**What the task requires:** Consider the listing below. Extract exactly the lines from the line containing "error_code p = Some code ->" to the line containing "Definition world_without_file : World", both included.

***** Data *****

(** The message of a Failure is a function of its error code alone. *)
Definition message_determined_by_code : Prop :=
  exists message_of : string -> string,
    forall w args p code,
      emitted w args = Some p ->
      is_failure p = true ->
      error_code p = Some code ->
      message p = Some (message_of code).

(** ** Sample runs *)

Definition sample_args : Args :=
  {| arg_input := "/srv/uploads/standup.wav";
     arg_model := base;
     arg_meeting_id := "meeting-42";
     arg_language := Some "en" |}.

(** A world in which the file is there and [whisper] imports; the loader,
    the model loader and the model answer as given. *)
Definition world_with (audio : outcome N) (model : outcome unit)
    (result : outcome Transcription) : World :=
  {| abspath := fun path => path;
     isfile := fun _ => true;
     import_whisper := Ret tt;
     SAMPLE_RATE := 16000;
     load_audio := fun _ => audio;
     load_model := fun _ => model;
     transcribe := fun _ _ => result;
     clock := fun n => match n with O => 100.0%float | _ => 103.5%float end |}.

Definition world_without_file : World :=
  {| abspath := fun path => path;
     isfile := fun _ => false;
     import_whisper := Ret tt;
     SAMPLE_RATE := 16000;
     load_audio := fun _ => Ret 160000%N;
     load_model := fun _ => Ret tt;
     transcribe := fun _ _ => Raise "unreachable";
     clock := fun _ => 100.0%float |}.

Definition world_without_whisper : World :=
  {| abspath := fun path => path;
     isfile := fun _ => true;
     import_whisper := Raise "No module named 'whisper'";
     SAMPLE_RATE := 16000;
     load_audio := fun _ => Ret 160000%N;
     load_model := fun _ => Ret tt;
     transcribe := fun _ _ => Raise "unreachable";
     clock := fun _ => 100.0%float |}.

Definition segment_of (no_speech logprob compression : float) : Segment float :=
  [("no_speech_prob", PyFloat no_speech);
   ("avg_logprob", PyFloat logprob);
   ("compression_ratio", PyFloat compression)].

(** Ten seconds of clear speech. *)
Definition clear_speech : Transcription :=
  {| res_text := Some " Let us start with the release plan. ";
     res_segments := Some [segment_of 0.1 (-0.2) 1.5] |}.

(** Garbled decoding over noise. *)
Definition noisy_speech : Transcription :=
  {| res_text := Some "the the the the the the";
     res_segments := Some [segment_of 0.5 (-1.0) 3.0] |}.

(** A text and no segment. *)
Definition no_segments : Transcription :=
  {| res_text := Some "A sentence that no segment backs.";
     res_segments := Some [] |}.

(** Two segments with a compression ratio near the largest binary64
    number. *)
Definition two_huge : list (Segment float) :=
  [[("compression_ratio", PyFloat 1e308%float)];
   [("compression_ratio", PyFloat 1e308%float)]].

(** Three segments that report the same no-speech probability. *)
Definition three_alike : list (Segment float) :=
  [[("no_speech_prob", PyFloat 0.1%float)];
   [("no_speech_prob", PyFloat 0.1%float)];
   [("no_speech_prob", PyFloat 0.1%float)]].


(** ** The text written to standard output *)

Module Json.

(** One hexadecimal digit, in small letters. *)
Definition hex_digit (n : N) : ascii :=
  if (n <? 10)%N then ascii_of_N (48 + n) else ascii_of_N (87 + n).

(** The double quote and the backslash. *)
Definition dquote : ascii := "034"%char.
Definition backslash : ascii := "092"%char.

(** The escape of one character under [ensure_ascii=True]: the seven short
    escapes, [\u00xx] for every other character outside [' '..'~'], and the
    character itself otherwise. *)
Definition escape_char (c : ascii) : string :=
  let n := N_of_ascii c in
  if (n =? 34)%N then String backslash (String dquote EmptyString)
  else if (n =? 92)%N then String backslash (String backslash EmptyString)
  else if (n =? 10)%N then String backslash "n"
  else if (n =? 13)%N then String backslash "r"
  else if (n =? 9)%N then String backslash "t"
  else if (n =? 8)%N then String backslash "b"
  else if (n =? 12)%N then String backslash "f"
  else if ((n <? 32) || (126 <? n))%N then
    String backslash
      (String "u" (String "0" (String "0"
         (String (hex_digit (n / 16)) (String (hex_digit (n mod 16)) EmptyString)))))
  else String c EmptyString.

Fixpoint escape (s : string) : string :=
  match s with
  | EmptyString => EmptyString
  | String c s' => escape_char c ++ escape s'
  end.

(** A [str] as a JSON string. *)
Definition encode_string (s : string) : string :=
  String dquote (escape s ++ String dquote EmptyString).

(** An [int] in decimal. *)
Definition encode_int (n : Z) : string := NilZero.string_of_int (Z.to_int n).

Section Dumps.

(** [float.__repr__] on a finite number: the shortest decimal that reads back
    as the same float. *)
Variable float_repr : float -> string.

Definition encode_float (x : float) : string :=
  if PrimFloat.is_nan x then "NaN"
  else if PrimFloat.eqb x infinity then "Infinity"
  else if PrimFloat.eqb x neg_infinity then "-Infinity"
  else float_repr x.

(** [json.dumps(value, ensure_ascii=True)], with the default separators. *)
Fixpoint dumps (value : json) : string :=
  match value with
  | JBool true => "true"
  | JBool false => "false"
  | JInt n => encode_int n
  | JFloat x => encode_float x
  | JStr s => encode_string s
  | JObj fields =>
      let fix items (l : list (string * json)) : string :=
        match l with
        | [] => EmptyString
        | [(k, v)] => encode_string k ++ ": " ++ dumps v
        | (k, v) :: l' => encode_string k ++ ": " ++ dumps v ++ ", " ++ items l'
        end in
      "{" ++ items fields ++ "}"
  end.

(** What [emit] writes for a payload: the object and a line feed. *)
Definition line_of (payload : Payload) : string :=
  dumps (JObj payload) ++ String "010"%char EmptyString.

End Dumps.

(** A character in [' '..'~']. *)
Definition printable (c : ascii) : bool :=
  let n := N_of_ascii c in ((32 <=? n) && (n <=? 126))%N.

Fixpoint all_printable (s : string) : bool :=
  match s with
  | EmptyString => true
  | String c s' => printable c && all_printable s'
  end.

*****

**Expected output:**
      error_code p = Some code ->
      message p = Some (message_of code).

(** ** Sample runs *)

Definition sample_args : Args :=
  {| arg_input := "/srv/uploads/standup.wav";
     arg_model := base;
     arg_meeting_id := "meeting-42";
     arg_language := Some "en" |}.

(** A world in which the file is there and [whisper] imports; the loader,
    the model loader and the model answer as given. *)
Definition world_with (audio : outcome N) (model : outcome unit)
    (result : outcome Transcription) : World :=
  {| abspath := fun path => path;
     isfile := fun _ => true;
     import_whisper := Ret tt;
     SAMPLE_RATE := 16000;
     load_audio := fun _ => audio;
     load_model := fun _ => model;
     transcribe := fun _ _ => result;
     clock := fun n => match n with O => 100.0%float | _ => 103.5%float end |}.

Definition world_without_file : World :=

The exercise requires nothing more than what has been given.